▶ **The task**:
In the entries that follow, find the line containing "thread_events (create_thread Demo.world"; from there, copy every line exactly through the line containing "destruct (thread_created_only_when_accepted Demo.world".

▶ **Input data**:
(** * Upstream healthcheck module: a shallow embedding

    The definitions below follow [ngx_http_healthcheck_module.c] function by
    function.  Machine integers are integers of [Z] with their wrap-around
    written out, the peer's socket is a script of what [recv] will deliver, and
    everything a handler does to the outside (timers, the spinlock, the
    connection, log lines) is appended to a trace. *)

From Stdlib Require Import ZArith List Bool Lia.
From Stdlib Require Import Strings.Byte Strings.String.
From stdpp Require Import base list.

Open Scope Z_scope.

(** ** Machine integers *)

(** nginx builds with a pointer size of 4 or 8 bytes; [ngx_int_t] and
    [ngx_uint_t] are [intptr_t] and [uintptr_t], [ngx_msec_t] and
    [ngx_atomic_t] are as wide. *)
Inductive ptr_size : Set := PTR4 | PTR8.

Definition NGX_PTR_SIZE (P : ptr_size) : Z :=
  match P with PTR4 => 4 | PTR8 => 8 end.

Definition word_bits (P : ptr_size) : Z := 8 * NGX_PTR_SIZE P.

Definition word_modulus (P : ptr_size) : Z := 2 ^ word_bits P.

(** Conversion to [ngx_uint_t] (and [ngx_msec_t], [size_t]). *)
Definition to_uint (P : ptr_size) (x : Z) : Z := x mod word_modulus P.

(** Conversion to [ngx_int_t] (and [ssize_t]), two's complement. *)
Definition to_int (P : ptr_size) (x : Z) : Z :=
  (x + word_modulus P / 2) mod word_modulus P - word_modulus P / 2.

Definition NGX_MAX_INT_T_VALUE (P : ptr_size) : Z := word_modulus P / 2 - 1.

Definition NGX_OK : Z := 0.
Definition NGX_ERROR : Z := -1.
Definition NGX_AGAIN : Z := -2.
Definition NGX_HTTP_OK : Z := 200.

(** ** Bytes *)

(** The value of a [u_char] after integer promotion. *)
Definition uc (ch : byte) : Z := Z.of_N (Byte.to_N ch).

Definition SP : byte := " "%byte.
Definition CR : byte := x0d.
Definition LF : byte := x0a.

---

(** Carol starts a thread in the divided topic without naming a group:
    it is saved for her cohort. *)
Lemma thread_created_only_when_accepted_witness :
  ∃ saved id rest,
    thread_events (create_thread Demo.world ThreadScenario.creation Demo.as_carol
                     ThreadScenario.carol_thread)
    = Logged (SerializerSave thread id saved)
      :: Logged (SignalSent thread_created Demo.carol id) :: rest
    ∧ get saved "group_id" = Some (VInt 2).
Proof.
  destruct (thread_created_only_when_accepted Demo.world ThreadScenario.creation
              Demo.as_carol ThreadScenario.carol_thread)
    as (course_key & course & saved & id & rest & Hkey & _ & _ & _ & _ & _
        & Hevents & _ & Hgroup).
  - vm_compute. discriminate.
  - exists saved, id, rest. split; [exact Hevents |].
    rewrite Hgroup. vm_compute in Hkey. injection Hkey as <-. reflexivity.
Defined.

▶ **Response**:
    thread_events (create_thread Demo.world ThreadScenario.creation Demo.as_carol
                     ThreadScenario.carol_thread)
    = Logged (SerializerSave thread id saved)
      :: Logged (SignalSent thread_created Demo.carol id) :: rest
    ∧ get saved "group_id" = Some (VInt 2).
Proof.
  destruct (thread_created_only_when_accepted Demo.world ThreadScenario.creation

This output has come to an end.